Encerrad a Willy Toledo, por favor, que se ha negado por dos veces a ir a declarar ante un tribunal acusado de un delito que no existe, el de blasfemia, a instancias de una chiripitifláutica asociación de abogados cristianos cuyos miembros debían estar rezando el rosario el día que se impartió la materia "pederastia" en la carrera de leyes, porque en esa brega ni están ni se les espera. Enchironad a Willy, a poder ser en el penal de Brieva, donde Iñaki Urdangarin se siente muy solo purgando pecados que sí son de este mundo. Qué conversaciones tan buenas tendrían ambos sobre la monarquía y la república, y Corinna. En la España de Pedro Sánchez, que se parece misteriosamente a la España de Mariano Rajoy, el juzgado que admitió a trámite la demanda por juramento, que podría hacerse extensible a todos los miembros de mi familia cada vez que nuestro equipo falla un gol, está buscando a Willy y quiere que le detengan. Años atrás, las abuelas nos amenazaban con lavarnos la boca con jabón por pronunciar el nombre de Dios en vano. Ahora se pone en marcha toda la maquinaria del Estado, un dineral, para arrestar a un tipo que se expresa con vehemencia. Nuestras abuelas, que sabían lo que cuesta ganarlo, habrían archivado el requerimiento de unos señores con demasiado tiempo libre contra un actor que ejerce como pocos uno de los cometidos esenciales de su oficio, la provocación. Si no fuese porque el procedimiento sigue su curso, ya ni nos acordaríamos de que Willy Toledo lanzó un exabrupto hace un año en defensa de unas mujeres feministas denunciadas a su vez por escenificar otro exabrupto. Tal vez se pueda emplear nuestro derecho al olvido de los comentarios de Willy Toledo como argumento de defensa que frene esta sinrazón. Dios, en su infinita misericordia, ya le habrá perdonado. Que algo tan nimio acabe con un actor en la trena, y nosotros pagando su manutención es un disparate.

Para castigo, liberad a Willy y que se vea obligado a seguir buscándose la vida en el proceloso mundo de la interpretación.

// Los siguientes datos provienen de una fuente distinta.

Lemma issue_state ttl now task runner g r g' :
  SecretBroker.issue attempts resolver ttl now token grant_id task runner g = (r, g') ->
  match r with Ok c => c = SecretCapability.mk token | Err _ => g' = g end.
Proof.
  unfold SecretBroker.issue, SecretBroker.rejecting, try_except, any_exn, bind, lift, raise, ret.
  destruct (TaskEnvelope.environment_id task); [| by intros [= <- <-]].
  destruct (TaskEnvelope.environment_revision task); [| by intros [= <- <-]].
  destruct (_ || _); [by intros [= <- <-] |].
  destruct (SecretResolver.validate_secret_references _ _ _ _ _); [| by intros [= <- <-]]. cbn beta iota.
  destruct (SecretBroker._binding _ _ _); [| by intros [= <- <-]].
  destruct (add_seconds now ttl) as [until|]; [| by intros [= <- <-]].
  unfold InMemorySecretGrantStore.issue, bind, lift, get, raise, ret, put.
  destruct (InMemorySecretGrantStore._valid_attempt _ _ _) as [attempt|]; [| by intros [= <- <-]].
  destruct (AttemptRecord.lease_expires_at attempt); [| by intros [= <- <-]]. cbv zeta.
  destruct (_ || _); by intros [= <- <-].
Qed.

Lemma revoke_closes now g : exists g', SecretBroker.revoke now (SecretCapability.mk token) g = (Ok tt, g') /\ closed g'.
Proof.
  unfold SecretBroker.revoke, SecretBroker.rejecting, try_except, InMemorySecretGrantStore.revoke, bind, get, put, ret.
  cbn [SecretCapability.token]. set (d := SecretBroker.digest token).
  destruct (InMemorySecretGrantStore._records g !! d) as [r|] eqn:E.
  - destruct (SecretGrantRecord.open r) eqn:Eo; eexists; (split; [reflexivity |]); intros r'; fold d.
    + cbn. rewrite dict_lookup_insert_eq. intros [= <-]. unfold SecretGrantRecord.open, SecretGrantRecord.revoked. cbn.
      by destruct (SecretGrantRecord.consumed_at r).
    + rewrite E. by intros [= <-].
  - eexists. split; [reflexivity |]. intros r'. fold d. by rewrite E.
Qed.
(* ===== verification/DockerTransport.v ===== *)
(** * The transport between the container and the executor

    What [container_entrypoint.main] writes to its standard output, [DockerExecutor]
    reads back: the events of the agent reach the sink in order and the result is
    returned.  At the end, both ends on concrete inputs. *)
From stdpp Require Import gmap strings pretty.
From S2P Require Import Prelude PyDict PyText TextFacts Protocol Domain Sha256 Templates EnvironmentCrypto Environments SecretBroker Urls Files FileFacts Json JsonFacts SourceStore SourceStoreTheorems HostSources SecretFiles SecretFileTheorems DockerExecutor DockerTheorems.
Open Scope string_scope.
Open Scope list_scope.

Section transport.
  Context `{PyFloat}.

(** An envelope whose dump can be sent on one line and validates back. *)
Record sendable {A} (kind : string) (dump : A -> pyval) (load : pyval -> res A) (x : A) : Prop := {
  sd_value : json_value (dump x);
  sd_dump : exists text, dumps false false (dump x) = Ok text;
  sd_size : (py_len (container_entrypoint.line_of kind (model_dump_json (dump x))) <= MAX_LINE)%Z;
  sd_back : load (dump x) = Ok x }.

Definition message (kind : string) (data : pyval) : pyval := PDict [("kind", PStr kind); ("data", data)].

Lemma strip_line_newline x : SubprocessDockerClient.strip_line (x ++ "}" ++ chr 10) = (x ++ "}")%string.
Proof.
  induction x as [|c x IH]; [done |].
  change (SubprocessDockerClient.strip_line (String c x ++ "}" ++ chr 10)) with
    (match SubprocessDockerClient.strip_line (x ++ "}" ++ chr 10) with
     | EmptyString => if Ascii.eqb c newline || Ascii.eqb c carriage_return then EmptyString else String c EmptyString
     | r => String c r
     end).
  rewrite IH. by destruct x.
Qed.

(** A line of the transport is the text of the message. *)
Lemma line_text kind v text : json_string true kind = json_string false kind -> dumps false false v = Ok text ->
  exists line, dumps false false (message kind v) = Ok line
    /\ SubprocessDockerClient.strip_line (container_entrypoint.line_of kind text) = line
    /\ container_entrypoint.line_of kind text = (line ++ chr 10)%string /\ line <> EmptyString.
Proof.
  intros Hk Hv. unfold message. cbn [dumps]. rewrite Hv. cbn [rbind].
  assert (container_entrypoint.line_of kind text
    = (("{" ++ json_string false "kind" ++ ":" ++ json_string false kind ++ "," ++ json_string false "data" ++ ":" ++ text)
       ++ "}" ++ chr 10)%string) as E.
  { unfold container_entrypoint.line_of. rewrite Hk. rewrite !str_app_assoc. reflexivity. }
  eexists. split; [reflexivity |]. rewrite E, strip_line_newline. cbn [map join fst snd].
  rewrite !str_app_assoc. split_and!; reflexivity || done.
Qed.

Lemma sendable_line {A} kind dump (load : pyval -> res A) x :
  json_string true kind = json_string false kind -> sendable kind dump load x ->
  let line := SubprocessDockerClient.strip_line (container_entrypoint.line_of kind (model_dump_json (dump x))) in
  loads line = Ok (message kind (dump x)) /\ empty_str line || (MAX_LINE <? py_len line)%Z = false.
Proof.
  intros Hk [Hv [text Ht] Hs Hb]. assert (model_dump_json (dump x) = text) as -> by (unfold model_dump_json; by rewrite Ht).
  destruct (line_text kind (dump x) text Hk Ht) as (line & Hl & -> & E & Hne). split.
  - eapply loads_dump; [| exact Hl]. apply json_value_dict. split.
    + apply (bool_decide_unpack _). reflexivity.
    + by repeat constructor.
  - unfold model_dump_json in Hs. rewrite Ht, E in Hs. unfold py_len in *. rewrite str_length_app in Hs.
    change (String.length (chr 10)) with 1%nat in Hs.
    destruct line as [|c line]; [done |]. cbn [empty_str orb]. apply Z.ltb_ge. lia.
Qed.
End transport.

Section executor.
  Context {S : Type} `{PyFloat} `{Wire}.
  Context (event_sink : EventEnvelope.t -> M (tree * S) unit).
  Notation state := (Execution.t S).

Lemma message_kind kind data : member_of "kind" (message kind data) = Ok (PStr kind).
Proof. reflexivity. Qed.
Lemma message_data kind data : member_of "data" (message kind data) = Ok data.
Proof. reflexivity. Qed.

Lemma consume_event event (s : state) : sendable "event" event_dump event_load event ->
  DockerExecutor.consume event_sink
    (SubprocessDockerClient.strip_line (container_entrypoint.line_of "event" (model_dump_json (event_dump event)))) s
  = on_sink (event_sink event) s.
Proof.
  intros Hs. pose proof (sendable_line "event" _ _ _ eq_refl Hs) as [Hl Hsize].
  unfold DockerExecutor.consume. rewrite Hsize. unfold bind, lift, get. rewrite Hl. cbv beta iota. rewrite message_kind, message_data.
  change (py_eqb (PStr "event") (PStr "event")) with true. cbn iota. by rewrite (sd_back _ _ _ _ Hs).
Qed.

Lemma consume_result r (s : state) : sendable "result" result_dump result_load r -> Execution.result s = None ->
  DockerExecutor.consume event_sink
    (SubprocessDockerClient.strip_line (container_entrypoint.line_of "result" (model_dump_json (result_dump r)))) s
  = set_result (Some r) s.
Proof.
  intros Hs Hr. pose proof (sendable_line "result" _ _ _ eq_refl Hs) as [Hl Hsize].
  unfold DockerExecutor.consume. rewrite Hsize. unfold bind, lift, get. rewrite Hl. cbv beta iota. rewrite message_kind, message_data.
  cbv beta iota. rewrite Hr, bool_decide_true by done.
  change (py_eqb (PStr "result") (PStr "event")) with false. change (py_eqb (PStr "result") (PStr "result")) with true.
  cbn [andb]. by rewrite (sd_back _ _ _ _ Hs).
Qed.

(** *** The lines of the container *)

(** The lines an agent with these events and this result has written. *)
Definition transport_lines (events : list EventEnvelope.t) (r : ResultEnvelope.t) : list string :=
  map (fun e => container_entrypoint.line_of "event" (model_dump_json (event_dump e))) events
  ++ [container_entrypoint.line_of "result" (model_dump_json (result_dump r))].
(** C21. What the agent announces the collector finds: the event of a file below the
    artifact directory names that file with its size, the sizes announced so far stay within
    the limit, and the collector, which sees the directory as the spool of the attempt in
    files of its own, takes the same file. The agent does not check the limits of the
    collector: of a file with a relative path of more than 512 characters, or with a name of
    more than 255, it announces what the collector refuses. *)
Theorem announced_artifact_collectable (c : ArtifactCollector.t) root p total total' shared mount (s s' : Agent.t S) :
  tree_ok (Agent.files s) -> p ∈ files_below (Agent.files s) root -> Forall plain_part p ->
  tree_ok shared -> mounted (Agent.files s) root shared mount ->
  Path_resolve false shared (ArtifactCollector.spool_root c ++ [uuid_str (TaskEnvelope.attempt_id task)]) = Ok mount ->
  announce self ids clk beats root p total s = (Ok total', s') ->
  exists before event rel content a, Agent.accepted s' = before ++ [event]
    /\ p = root ++ rel /\ Agent.files s !! p = Some (File content a)
    /\ total' = (total + Z.of_nat (length content))%Z /\ (total' <= MAXIMUM_BYTES)%Z
    /\ EventEnvelope.type event ∈ [EventType.ARTIFACT; EventType.SCREENSHOT]
    /\ kv_get "size_bytes" (EventEnvelope.payload event) = Some (PInt (Z.of_nat (length content)))
    /\ shared !! (mount ++ rel) = Some (File content a)
    /\ ArtifactCollector.source_of c shared (TaskEnvelope.attempt_id task) (EventEnvelope.payload event) =
         if (512 <? py_len (text_of rel))%Z then Err (ArtifactUploadError "artifact relative_path is invalid")
         else if (255 <? py_len (name_of p))%Z then Err (ArtifactUploadError "artifact file name is too long")
         else Ok (mount ++ rel).
Proof.
  intros T Hin Hplain Tc Hm Hroot Hann. apply files_below_spec in Hin as ((content & a & Hf) & Hrel & Hne).
  apply is_relative_to_spec in Hrel as [rel ->]. assert (rel <> []) as Hrn by (intros ->; by rewrite app_nil_r in Hne).
  apply Forall_app in Hplain as [_ Hplain]. destruct (snoc_cases rel) as [->|(d & name & ->)]; [done |].
  apply announce_inv with (content := content) (a := a) in Hann as (before & event & type & A & Te & Ht & Pe & Htotal & Hmax); [| done..].
  assert (shared !! (mount ++ d ++ [name]) = Some (File content a)) as Hs by by rewrite Hm.
  exists before, event, (d ++ [name]), content, a. rewrite Te, Pe. split_and!; try done.
  rewrite (app_assoc root), name_of_snoc. by eapply source_of_file.
Qed.
End artifacts.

Porque, en efecto, cuesta mucho rodar una película en este país. Que se lo digan a la directora bilbaína Arantxa Echevarría, autora de Carmen y Lola, una cinta que narra la historia de dos adolescentes gitanas lesbianas. El ruido armado por una asociación de gitanas feministas impidió que se estrenase la semana pasada en una muestra de cine y mujeres de Pamplona. Harta de soportar, dijo, "insultos, presiones y recriminaciones", la cineasta prefirió consensuar con el festival la retirada de su trabajo, uno de los que representó a España en Cannes.

Los argumentos de las censoras son marcianos, se refieren a la negativa a dejarles meter baza en una obra de ficción ajena, y demuestran la mayor ignorancia de lo que significa la libertad de creación. Se quejan de que Echevarría no quiso contrastar su guión con ellas, y aunque no han visto el filme aseguran que no les representa: "Somos el último modelo de muñeca hinchable", lamentan. La directora topó asimismo con otra iglesia, la evangélica, que torpedeó el rodaje incluso físicamente.

Con semejantes antecedentes llega mañana a los cines españoles. Un relato muy de estos tiempos en que cualquier cosa que digas puede ser utilizada en tu contra por particulares, asociaciones y religiones.